TO DO:
Only one span of the listing below should come back. It runs from the line with "destruct (create 100" through the line with "assert (fst (register", and each of its lines must be reproduced exactly.

----

(* ===== verification/ApiSample.v ===== *)
(** * The API on a concrete machine

    Instances of every interface the API is stated over, with their laws, a machine on
    which two instances are created, and the theorems of the API at work on it. *)
From stdpp Require Import base list strings gmap sorting relations.
From Stdlib Require Import ZArith QArith Lia.
From S2P Require Import Prelude PyStr Config Ports Registry RegistryOps Render HostFs Paths Compose Download ModulesDownload FridaDownload Snapshot SnapshotOps SnapshotForce Api ApiInv ApiOps ApiPeers ApiSpecs ApiVerbs.
Local Open Scope stdpp_scope.
Local Open Scope Z_scope.

Module ApiSample.
Import Sample DlSample FridaSample.

Definition parses (s : string) : bool := starts_with "api_version" s.

#[export] Instance machine_externals : Externals := {|
  parse_config s := if parses s then Some InstanceConfig_default else None;
  manifest_of_json := @manifest_of_json SnapSample.sample_externals;
  read_archive := @read_archive SnapSample.sample_externals;
  write_archive := @write_archive SnapSample.sample_externals;
  header_bytes := @header_bytes SnapSample.sample_externals;
  eof_bytes := @eof_bytes SnapSample.sample_externals;
  Snapshot.float_repr := @Snapshot.float_repr SnapSample.sample_externals;
  render_node := false; cwd := ["home"]; remains _ _ := [] |}.

(** A docker that always succeeds and leaves the files alone. *)
#[export] Instance quiet_docker : Docker := {|
  docker_bin := "docker"; docker_found := true;
  docker_run _ _ f := (Exited 0 "" "", f); json_loads _ := None |}.

#[export] Instance quiet_laws : DockerLaws quiet_docker.
Proof. by split. Qed.

#[export] Instance machine_web : Web := network.
#[export] Instance machine_web_laws : WebLaws machine_web := network_laws.

#[export] Instance header_dumper : Dumper := {| dump_config _ := "api_version: 3" |}.

Lemma cwd_plain : Forall plain cwd.
Proof. apply SnapSample.plain_all. by vm_compute. Qed.

Definition files0 : fs :=
  list_to_map [(["home"], DirN); (["home"; "u"], DirN); (["pkg"], DirN); (["tmp"], DirN);
               (["pkg"; "compose.yaml"], FileN "services:")].
Definition w0 : world := mkApi (mkHost files0 (world_of None)) None None [] 0 [] [].

Definition make (name : string) (w : world) : world :=
  run_command 100 (Create name None None None (stamp "t0")) w.
Definition w1 : world := make "alpha" w0.
Definition w2 : world := make "beta" w1.

(** ** Two instances *)

Definition row (name : string) (i : Z) : string * InstanceMeta :=
  (name, mkInstanceMeta (RedroidBackendConfig ("/home/" +:+ name) []) i (stamp "t0")).
Definition both : list (string * InstanceMeta) := [row "alpha" 0; row "beta" 1].
Definition object (name : string) : Instance :=
  mkInstance name ["home"; name] InstanceConfig_default None.

Lemma rows_of_w2 : reg (w_reg w2) = Some (Doc (_registry_to_json both)).
Proof. vm_compute. reflexivity. Qed.

Lemma w2_reached : rtc (api_step 100) w0 w2.
Proof.
  assert (forall name w, api_step 100 w (make name w)) as Hstep by (intros name w; by apply do_command).
  exact (rtc_l _ _ _ _ (Hstep "alpha" w0) (rtc_once _ _ (Hstep "beta" w1))).
Qed.

(** What a decision procedure settles. *)
Ltac by_decision := apply (bool_decide_unpack _); vm_compute; exact I.

Lemma row_ok name i : backend_ok (backend (row name i).2).
Proof. apply redroid_ok. Qed.

Lemma both_inv : data_inv both.
Proof.
  change both with (([] ++ [row "alpha" 0]) ++ [row "beta" 1]).
  apply data_inv_add; [apply data_inv_add; [apply data_inv_nil|..]|..];
    try apply row_ok; try reflexivity; try (split; vm_compute; congruence); by_decision.
Qed.

Lemma apart_of p q : bool_decide (~ p `prefix_of` q /\ ~ q `prefix_of` p) = true -> apart p q.
Proof. intros H. apply bool_decide_eq_true in H. exact H. Qed.

Ltac apart_all := repeat constructor; by_decision.

Lemma instances_never_overlap_witness : exists data,
  holds data (w_reg w2) /\ Dict.wf data /\
  forall n1 n2 m1 m2, (n1, m1) ∈ data -> (n2, m2) ∈ data -> n1 <> n2 ->
    index m1 <> index m2 /\ 0 <= index m1 <= _MAX_PORT_INDEX /\
    forall d1 d2, registered_dir (backend m1) = Some d1 -> registered_dir (backend m2) = Some d2 ->
      ~ d1 `prefix_of` d2.
Proof. exact (instances_never_overlap 100 cwd_plain w0 w2 eq_refl w2_reached). Defined.

(** Destroying alpha leaves beta's configuration alone. *)
Lemma verbs_spare_peers_witness :
  let w := env (run_verb 100 (VDestroy true) (mkObj (object "alpha") w2)) in
  w_fs w !! ["home"; "beta"; "beetroot.yaml"] = Some (FileN _MINIMAL_BEETROOT_YAML).
Proof.
  destruct (verbs_spare_peers cwd_plain 100 w0 w2 both (object "alpha") (VDestroy true) (row "alpha" 0).2
    "beta" (row "beta" 1).2 ["home"; "beta"] eq_refl w2_reached) as [_ Hfiles].
  - rewrite (list_written _ _ rows_of_w2 (di_wf _ both_inv)). reflexivity.
  - by left.
  - vm_compute. reflexivity.
  - right. by left.
  - done.
  - vm_compute. reflexivity.
  - apart_all.
  - apply Hfiles; [by eexists ["beetroot.yaml"]|]. vm_compute. reflexivity.
Defined.

(** ** Constructors *)

Lemma off_caches_here name : bool_decide (apart frida_cache_dir ["home"; name]) &&
  bool_decide (apart _module_cache_dir ["home"; name]) = true -> off_caches ["home"; name].
Proof. intros [H1%bool_decide_eq_true H2%bool_decide_eq_true]%andb_true_iff. by split. Qed.

Lemma create_registers_witness : exists w',
  create 100 "alpha" None None None (stamp "t0") w0 = (Ok (object "alpha"), w') /\
  registered_as [] (object "alpha") (stamp "t0") w'.
Proof.
  pose proof (create_registers_or_rolls_back 100 cwd_plain "alpha" None None None (stamp "t0") [] w0
    (or_introl (conj eq_refl eq_refl)) data_inv_nil
    ltac:(apply SnapshotForce.fs_wfb_ok; vm_compute; reflexivity)
    ltac:(apply (off_caches_here "alpha"); vm_compute; reflexivity)) as H.
  assert (fst (create 100 "alpha" None None None (stamp "t0") w0) = Ok (object "alpha")) as Hr
    by (vm_compute; reflexivity).
  destruct (create 100 "alpha" None None None (stamp "t0") w0) as [[i'|e] w']; [|discriminate].
  exists w'. injection Hr as ->. split; [reflexivity|]. apply H.
Defined.

(** A directory with a configuration, of no instance. *)
Definition found : world :=
  set_fs (<[["home"; "old"] := DirN]> (<[["home"; "old"; "beetroot.yaml"] := FileN "api_version: 8"]> files0)) w0.

Lemma register_adopts_witness : exists w',
  register 100 "old" None (stamp "t0") found = (Ok (object "old"), w') /\
  registered_as [] (object "old") (stamp "t0") w'.
Proof.
  pose proof (register_adopts_or_rolls_back 100 cwd_plain "old" None (stamp "t0") [] found
    (or_introl (conj eq_refl eq_refl)) data_inv_nil
    ltac:(apply SnapshotForce.fs_wfb_ok; vm_compute; reflexivity)
    ltac:(apply (off_caches_here "old"); vm_compute; reflexivity)) as H.
  assert (fst (register 100 "old" None (stamp "t0") found) = Ok (object "old")) as Hr
    by (vm_compute; reflexivity).
  destruct (register 100 "old" None (stamp "t0") found) as [[i'|e] w']; [|discriminate].
  exists w'. injection Hr as ->. split; [reflexivity|]. apply H.
Defined.

(** ** Verbs *)

Lemma holds_both : holds both (w_reg w2).
Proof. right. exact rows_of_w2. Qed.

Lemma listings_witness : exists l o, manager_list_instances w2 = (Ok l, w2) /\
  list_orphans w2 = (Ok o, w2) /\ map i_name l ++ o ≡ₚ ["alpha"; "beta"].
Proof.
  destruct (listings_partition_rows both w2 rows_of_w2 (di_wf _ both_inv)) as (l & o & H1 & H2 & H3 & _).
  exists l, o. split_and!; [exact H1|exact H2|exact H3].
Defined.

Lemma destroy_spec_witness : exists s',
  destroy true (mkObj (object "alpha") w2) = (Ok tt, s') /\
  holds [row "beta" 1] (w_reg (env s')) /\
  forall p, ["home"; "alpha"] `prefix_of` p -> w_fs (env s') !! p = None.
Proof.
  pose proof (destroy_spec (object "alpha") both w2 holds_both (di_wf _ both_inv)
    ltac:(vm_compute; reflexivity)) as H.
  assert (fst (destroy true (mkObj (object "alpha") w2)) = Ok tt) as Hr by (vm_compute; reflexivity).
  destruct (destroy true (mkObj (object "alpha") w2)) as [r s']. simpl in Hr. subst r.
  exists s'. split; [reflexivity|]. destruct H as [_ [(_ & Hh & Hgone)|[([=] & _)|([e [[=] _]] & _)]]].
  split; [exact Hh|exact Hgone].
Defined.

(** The directory of alpha was removed by hand. *)
Definition emptied : world :=
  mkApi (mkHost (rmtree ["home"; "alpha"] (w_fs w2)) (w_reg w2)) (Some ["pkg"; "compose.yaml"]) None [] 0 [] [].

Lemma destroy_missing_root_witness :
  destroy true (mkObj (object "alpha") emptied) =
    (Err (Cmp (ComposeOs NoSuchFile)), mkObj (object "alpha") emptied).
Proof.
  apply (destroy_missing_root_keeps_row (object "alpha") emptied ["pkg"; "compose.yaml"]);
    vm_compute; reflexivity.
Defined.


Lemma apply_flips_witness : exists s',
  Api.apply 100 (mkObj (object "alpha") w2) = (Ok tt, s') /\ applied both (object "alpha") w2 s'.
Proof.
  pose proof (apply_flips_before_fetch 100 (object "alpha") both w2 holds_both (di_wf _ both_inv)
    ltac:(apply (off_caches_here "alpha"); vm_compute; reflexivity)) as H.
  assert (fst (Api.apply 100 (mkObj (object "alpha") w2)) = Ok tt) as Hr by (vm_compute; reflexivity).
  destruct (Api.apply 100 (mkObj (object "alpha") w2)) as [[[]|e] s']; [|discriminate].
  exists s'. split; [reflexivity|exact H].
Defined.

(** A module nobody serves: the configuration stays. *)
Lemma add_module_witness : exists e s',
  add_module "https://example.org/gone.zip" None (mkObj (object "alpha") w2) = (Err (Dl e), s') /\
  self s' = object "alpha" /\
  w_fs (env s') !! ["home"; "alpha"; "beetroot.yaml"] = Some (FileN _MINIMAL_BEETROOT_YAML).
Proof.
  pose proof (add_module_stages_first "https://example.org/gone.zip" None (object "alpha") w2
    _MINIMAL_BEETROOT_YAML ltac:(by_decision) ltac:(vm_compute; reflexivity)) as H.
  assert (match fst (add_module "https://example.org/gone.zip" None (mkObj (object "alpha") w2)) with
          | Err (Dl _) => true | _ => false end = true) as Hr by (vm_compute; reflexivity).
  destruct (add_module "https://example.org/gone.zip" None (mkObj (object "alpha") w2)) as [[[]|e] s'];
    [discriminate|]. destruct e; try discriminate. exists e, s'. split; [reflexivity|exact H].
Defined.
End ApiSample.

----

TASK SOLUTION:
  destruct (create 100 "alpha" None None None (stamp "t0") w0) as [[i'|e] w']; [|discriminate].
  exists w'. injection Hr as ->. split; [reflexivity|]. apply H.
Defined.

(** A directory with a configuration, of no instance. *)
Definition found : world :=
  set_fs (<[["home"; "old"] := DirN]> (<[["home"; "old"; "beetroot.yaml"] := FileN "api_version: 8"]> files0)) w0.

Lemma register_adopts_witness : exists w',
  register 100 "old" None (stamp "t0") found = (Ok (object "old"), w') /\
  registered_as [] (object "old") (stamp "t0") w'.
Proof.
  pose proof (register_adopts_or_rolls_back 100 cwd_plain "old" None (stamp "t0") [] found
    (or_introl (conj eq_refl eq_refl)) data_inv_nil
    ltac:(apply SnapshotForce.fs_wfb_ok; vm_compute; reflexivity)
    ltac:(apply (off_caches_here "old"); vm_compute; reflexivity)) as H.
  assert (fst (register 100 "old" None (stamp "t0") found) = Ok (object "old")) as Hr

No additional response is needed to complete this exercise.